Having achieved success so far, Hadley wants to bring the idea to a wider audience. He dreams of making Samosa Shop a frozen food brand that would rival Hot Pockets for freezer space in grocery stores across the country. However, he is not sure about the next steps. “I paid so much fucking money to go to the CIA and get the best education and then work with some of the best people in the country,” he says. “But they don’t teach you how to be successful on your own.” However, he has no intention of being stopped by it. “I look forward to being on this trip without even knowing it. And I think we have to agree to that. “

But not everyone has this luxury or is in the right place in their life to do it. Depending on the location, details and local food laws, some pop-ups operate in a legal gray area that comes with its own risks. Some require a regular paycheck or a specific schedule, and the constant pivots that keep the industry turning in circles, combined with individual situations – financial, personal, or professional – have many pop-up entrepreneurs on opportunity straight to the stability of a regular Returned to the workplace stood up. Some did not find the same sweeping success as Tran or Flores. For others, it just wasn’t the right fit in the long run.

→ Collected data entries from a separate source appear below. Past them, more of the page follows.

(** X22. The store of connections only grows, and by one connection per
    call at most.  Across any call into the hook, every connection keeps
    its place in the store, its remote peer and its listeners: listeners
    are installed in the call that creates the connection or never, and
    are never replaced or removed.  (So an inbound connection that was
    turned away never gets listeners, and a connection set up as primary
    stays a primary one even after the primary reference has moved
    on.) *)
Theorem connections_keep_peer_and_listeners b k s s' :
  call b k s = Some s' →
  (length s.(conns) ≤ length s'.(conns) ≤ S (length s.(conns)))%nat
  ∧ ∀ c cn, s.(conns) !! c = Some cn →
      ∃ cn', s'.(conns) !! c = Some cn'
             ∧ cn'.(conn_peer) = cn.(conn_peer)
             ∧ cn'.(conn_role) = cn.(conn_role).
Proof.
  intros Hcall.
  assert (Hs : shapes s' = shapes s ∨ ∃ x, shapes s' = shapes s ++ [x]).
  { destruct k as [e| | | | | | | | | | | | |];
      cbv beta iota zeta delta [call] in Hcall;
      [by eapply shapes_step|injection Hcall as <-; left..].
    - apply lets_go_written.
    - apply lets_go_written.
    - apply lets_go_send_if_open.
    - apply lets_go_send_if_open.
    - apply lets_go_send_if_open.
    - apply lets_go_track.
    - apply lets_go_send_direct.
    - apply lets_go_send_direct.
    - apply lets_go_send_direct.
    - apply lets_go_send_direct.
    - apply lets_go_send_direct.
    - apply lets_go_vanish_tick.
    - apply lets_go_handleSendMessage. }
  assert (Hlen : ∀ s0, length (shapes s0) = length (conns s0))
    by (intros s0; unfold shapes; apply length_fmap).
  split.
  - rewrite <- !Hlen.
    destruct Hs as [-> | [x ->]]; [lia|]. rewrite length_app. simpl. lia.
  - intros c cn Hc.
    assert (Hsh : shapes s' !! c = Some (conn_peer cn, conn_role cn)).
    { destruct Hs as [-> | [x ->]]; [|apply lookup_app_l_Some];
        unfold shapes; by rewrite list_lookup_fmap, Hc. }
    unfold shapes in Hsh. rewrite list_lookup_fmap in Hsh.
    destruct (conns s' !! c) as [cn'|]; [|done].
    exists cn'. simpl in Hsh. by injection Hsh as -> ->.
Qed.

Lemma connections_keep_peer_and_listeners_witness :
  ∃ s' cn', call true (Loop Disconnect) st_connected = Some s'
            ∧ s'.(conns) !! 0%nat = Some cn'
            ∧ cn'.(conn_peer) = "bob" ∧ cn'.(conn_role) = Some Random.
Proof.
  assert (H0 : ∃ cn, st_connected.(conns) !! 0%nat = Some cn
                     ∧ cn.(conn_peer) = "bob"
                     ∧ cn.(conn_role) = Some Random)
    by (eexists; vm_compute; repeat split; reflexivity).
  destruct H0 as (cn & Hc & Hp & Hr).
  destruct (connections_keep_peer_and_listeners true (Loop Disconnect)
              st_connected _ eq_refl) as [_ Hkeep].
  destruct (Hkeep 0%nat cn Hc) as (cn' & Hc' & Hp' & Hr').
  eexists _, cn'. split; [reflexivity|]. split; [exact Hc'|].
  split; congruence.
Defined.

Lemma attemptMatch_cases r s :
  attemptMatch r s = s
  ∨ ∃ target,
      attemptMatch r s
      = set_timers (s.(timers) ++ [mkTimer (JitterDial target) true])
          (set_isMatchmakerRef true s)
      ∧ ∀ tg, target = Some tg → tg ∈ waiters s.
Proof.
  unfold attemptMatch.
  destruct (_ || _); [by left|].
  destruct (bool_decide _); [|by left].
  right. eexists. split; [reflexivity|].
  intros tg Htg. by eapply list_elem_of_lookup_2.
Qed.

Lemma calm_render s : calm s (render s).
Proof. by repeat split. Qed.

(** The turns of the loop that may touch a timer or dial: the poll, a
    timer that fires, and the opening of a connection. *)
Lemma step_calm_or b e s s' :
  step b e s = Some s' →
  calm s s'
  ∨ (∃ r, e = PollTick r ∧ s' = attemptMatch r s)
  ∨ (∃ t outcome body,
       e = TimerFires t outcome
       ∧ s.(timers) !! t = Some (mkTimer body true)
       ∧ s' = match body with
              | JitterDial target =>
                  jitter_callback b target outcome (clearTimeout (Some t) s)
              | DialTimeout c p =>
                  timeout_callback b c p (clearTimeout (Some t) s)
              end)
  ∨ (∃ c, e = ConnOpen c ∧ s' = conn_on_open true c (set_open c true s)).
Proof.
  intros Hstep.
  assert (Hc : ∀ s1 : State, Some s1 = Some s' → calm s s1 →
     calm s s'
     ∨ (∃ r, e = PollTick r ∧ s' = attemptMatch r s)
     ∨ (∃ t outcome body,
          e = TimerFires t outcome
          ∧ s.(timers) !! t = Some (mkTimer body true)
          ∧ s' = match body with
                 | JitterDial target =>
                     jitter_callback b target outcome (clearTimeout (Some t) s)
                 | DialTimeout c p =>
                     timeout_callback b c p (clearTimeout (Some t) s)
                 end)
     ∨ (∃ c, e = ConnOpen c ∧ s' = conn_on_open true c (set_open c true s))).
  { intros s1 [= <-] H. by left. }
  destruct e; cbv beta iota zeta delta [step] in Hstep.
  - eapply Hc; [done|]. apply calm_render.
  - destruct (peerRef s && truthy (Some id)); [|done].
    eapply Hc; [done|]. by repeat split.
  - destruct (peerRef s); [|done]. eapply Hc; [done|].
    apply calm_peer_on_connection.
  - destruct (peerRef s); [|done]. eapply Hc; [done|].
    apply calm_peer_on_error.
  - destruct (channelRef s); [|done]. eapply Hc; [done|]. apply calm_track.
  - destruct (channelRef s); [|done]. eapply Hc; [done|]. by repeat split.
  - destruct (unit_draw r && bool_decide (statusRef s = SEARCHING)); [|done].
    right. left. exists r. split; [done|]. congruence.
  - destruct (truthy (renderedPeerId s)); [|done]. eapply Hc; [done|].
    apply calm_checkOffline.
  - destruct (timers s !! t) as [[body [|]]|] eqn:Ht; [|done|done].
    right. right. left. exists t, outcome, body. split; [done|].
    split; [done|]. destruct body; congruence.
  - destruct (conns s !! c) as [[p [|] [|] [md|] fs]|] eqn:Hcn; try done.
    destruct md.
    + right. right. right. exists c. split; [done|].
      change (is_random Random) with true in Hstep. congruence.
    + eapply Hc; [done|]. change (is_random Direct) with false.
      eapply calm_trans; [apply (calm_set_open c true)|].
      apply calm_conn_on_open_direct.
  - destruct (conns s !! c) as [[p [|] cl [md|] fs]|] eqn:Hcn; try done.
    eapply Hc; [done|]. apply calm_conn_on_data.
  - destruct (conns s !! c) as [[p [|] cl [md|] fs]|] eqn:Hcn; try done.
    eapply Hc; [done|].
    eapply calm_trans; [apply (calm_set_open c false)|].
    apply calm_conn_on_close.
  - destruct (conns s !! c) as [[p o cl [md|] fs]|] eqn:Hcn; try done.
    eapply Hc; [done|]. apply calm_conn_on_error.
  - eapply Hc; [done|]. apply calm_connect.
  - eapply Hc; [done|]. apply calm_disconnect.
  - eapply Hc; [done|]. apply calm_written.
  - eapply Hc; [done|]. apply calm_written.
  - eapply Hc; [done|]. apply calm_written.
  - eapply Hc; [done|]. apply calm_callPeer.
Qed.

“By running a popup, I learned a lot about my own ability to work and how I like to treat myself when I’m the person in charge,” says Hanna Gregor. The former line chef called her time with a fermented food popup a great use of eight months, but adds, “It just has to be physically demanding.” She tried to work with a partner and switch to a subscription model to reduce the workload on the sales side, but shopping for the bike pop-up became more difficult as orders increased. The upcoming winter in Chicago made it less likely that they could lure customers to outdoor events or just take extra public transit trips to pick up orders as COVID-19 cases increased. At the end of November, the bakery where Gregor had voluntarily baked bread for donations offered her a part-time job, and she works there now. The concept of fermented foods took a back seat, at least temporarily.

“There are many connections that you make when you are the face of something instead of the third chef,” says Gregor. She hopes to take advantage of the flexibility of pop-ups – as the weather warms up, people have contacted her to sell at farmers markets and events. But in her own early stages in the industry, she didn’t feel ready to start a business. While she likes the way pop-ups bypass some of the wilder parts of the traditional brigade system, she feels like she’s getting more from mentoring and peers. “I’m still in the phase of my life when I think I want to learn more,” she says. “I would love to watch people who have done this a decade longer than me.” She hesitates and raises one of the problems that give her a break when she returns to cooking: “Ideally in a place where people are treated like people and make a living.”

Food and travel writer Naomi Tomky is the author of The Pacific Northwest Seafood Cookbook. Carolyn Figel is a freelance artist living in Brooklyn.